(Extracted records)
Lemma change_inv st st' : inv st -> change st st' -> inv st'.
Proof.
  intros Hi Hc. destruct Hc as [Ed Ek|d d' Hd He Ed Ek|d Hk Hd Hne Ed Ek].
  - split; rewrite ?Ed, ?Ek; apply Hi.
  - destruct (inv_id _ Hi _ _ Hd) as (_ & Hne & Hkey). split; rewrite ?Ed, ?Ek.
    + apply JMap.wf_set, Hi.
    + intros i x. rewrite JMap.get_set. case_decide; [|apply Hi].
      intros [= <-]. subst i. by rewrite (ev_id _ _ He), (ev_key _ _ He).
    + intros k i Hg. destruct (inv_key _ Hi _ _ Hg) as (x & Hx & Hxk).
      rewrite JMap.get_set. case_decide; [|by exists x]. subst i.
      exists d'. split; [done|]. rewrite (ev_key _ _ He). congruence.
  - rewrite (lookupKey_inv _ _ Hi) in Hk. split; rewrite ?Ed, ?Ek.
    + apply JMap.wf_set, Hi.
    + intros i x. rewrite JMap.get_set. case_decide as Hdi.
      * intros [= <-]. subst i. by rewrite JMap.get_set_eq.
      * intros Hx. destruct (inv_id _ Hi _ _ Hx) as (-> & ? & Hxk). rewrite JMap.get_set_ne; [done|].
        intros E. rewrite E in Hk. congruence.
    + intros k i. rewrite JMap.get_set. case_decide as Hkk.
      * intros [= <-]. exists d. by rewrite JMap.get_set_eq.
      * intros Hg. destruct (inv_key _ Hi _ _ Hg) as (x & Hx & Hxk). exists x.
        split; [|done]. rewrite JMap.get_set_ne; [done|]. intros <-. congruence.
Qed.

Lemma change_row st st' i d :
  change st st' -> JMap.get (deliveries st) i = Some d ->
  exists d', JMap.get (deliveries st') i = Some d' /\ evolves d d'.
Proof.
  intros Hc Hd. destruct Hc as [Ed _|x d' Hx He Ed _|x _ Hx _ Ed _]; rewrite Ed.
  - by exists d.
  - rewrite JMap.get_set. case_decide; [|by exists d]. exists d'. split; [done|]. congruence.
  - rewrite JMap.get_set. case_decide; [congruence|]. by exists d.
Qed.

Lemma outbox_inv_empty : inv empty.
Proof. split; [constructor|done..]. Qed.

Lemma step_change st st' : inv st -> step st st' -> change st st'.
Proof. intros Hi (now & Hs). destruct Hs as [o st Hf]. by apply outbox_exec_change. Qed.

- WHAT YOU HAVE TO DO: Repeat, word for word, the lines from the start of the records to the line that contains "Hxk). exists x.", both of them included, and no others.

- REPLY:
Lemma change_inv st st' : inv st -> change st st' -> inv st'.
Proof.
  intros Hi Hc. destruct Hc as [Ed Ek|d d' Hd He Ed Ek|d Hk Hd Hne Ed Ek].
  - split; rewrite ?Ed, ?Ek; apply Hi.
  - destruct (inv_id _ Hi _ _ Hd) as (_ & Hne & Hkey). split; rewrite ?Ed, ?Ek.
    + apply JMap.wf_set, Hi.
    + intros i x. rewrite JMap.get_set. case_decide; [|apply Hi].
      intros [= <-]. subst i. by rewrite (ev_id _ _ He), (ev_key _ _ He).
    + intros k i Hg. destruct (inv_key _ Hi _ _ Hg) as (x & Hx & Hxk).
      rewrite JMap.get_set. case_decide; [|by exists x]. subst i.
      exists d'. split; [done|]. rewrite (ev_key _ _ He). congruence.
  - rewrite (lookupKey_inv _ _ Hi) in Hk. split; rewrite ?Ed, ?Ek.
    + apply JMap.wf_set, Hi.
    + intros i x. rewrite JMap.get_set. case_decide as Hdi.
      * intros [= <-]. subst i. by rewrite JMap.get_set_eq.
      * intros Hx. destruct (inv_id _ Hi _ _ Hx) as (-> & ? & Hxk). rewrite JMap.get_set_ne; [done|].
        intros E. rewrite E in Hk. congruence.
    + intros k i. rewrite JMap.get_set. case_decide as Hkk.
      * intros [= <-]. exists d. by rewrite JMap.get_set_eq.
      * intros Hg. destruct (inv_key _ Hi _ _ Hg) as (x & Hx & Hxk). exists x.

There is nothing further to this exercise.